According to her, the vaccine is mainly to protect them against cervical cancer, which she said is currently the only cancer that could be prevented with a vaccine.

Coker disclosed that the HPV vaccine is targeted at girls between the ages of nine and 14.

She urged parents to make their daughters available for the vaccine, saying it would be a travesty if any girl ends up with cervical cancer in the next 50 years.

"We are starting our HPV vaccination campaign on the 24th of October. This is targeted at our daughters between the ages of nine and 14. This is the vaccination against Human papillomavirus, which is the cause of cervical cancer in 95 per cent of cases.
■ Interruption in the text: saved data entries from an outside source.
Lemma session_invariant_witness :
  let a := fst (send_message demo_params (replicate 30 7) [] (session_start 0)) in
  unacked (ac_st a) = 2 ∧ unacked (ac_st a) ≤ 2 ∧ tx_seq (ac_st a) = zlen (ac_writes a) mod 256.
Proof.
  pose proof (session_invariant [0x65; 0x6C; 4; 20; 0; 2] demo_params
    (fst (send_message demo_params (replicate 30 7) [] (session_start 0)))) as H.
  assert (Hb : bytes_ok [0x65; 0x6C; 4; 20; 0; 2]).
  { repeat (apply Forall_cons; split; [unfold is_byte; lia|]). constructor. }
  specialize (H Hb eq_refl).
  assert (Hr : reachable demo_params (fst (send_message demo_params (replicate 30 7) [] (session_start 0)))).
  { eapply reach_step; [apply (reach_start _ 0)|].
    apply (step_send _ _ 0 (replicate 30 7) [] []); [|done|reflexivity].
    apply Forall_replicate. unfold is_byte. lia. }
  destruct (H Hr) as (H1 & H2 & H3 & _). split_and!; [exact H1|exact H2|exact H3].
Defined.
"Cervical cancer is the only cancer that has a vaccine against it. It will be a travesty if, perhaps, any of our daughters in 50 to 60 years' time end up with cervical cancer because we the parents have chosen for them to have this cervical cancer.

"My appeal to parents is to allow their daughters to take the vaccine. I am a parent myself. I have one daughter and she has taken the vaccine at the age of 12, she's now 26.

"So, I'm appealing to you to ignore the videos that have gone viral giving misinformation. The HPV vaccine doesn't sterilise, and it does not render our children infertile. Rather, it keeps them safe and not ending up dying from cervical cancer," Coker said.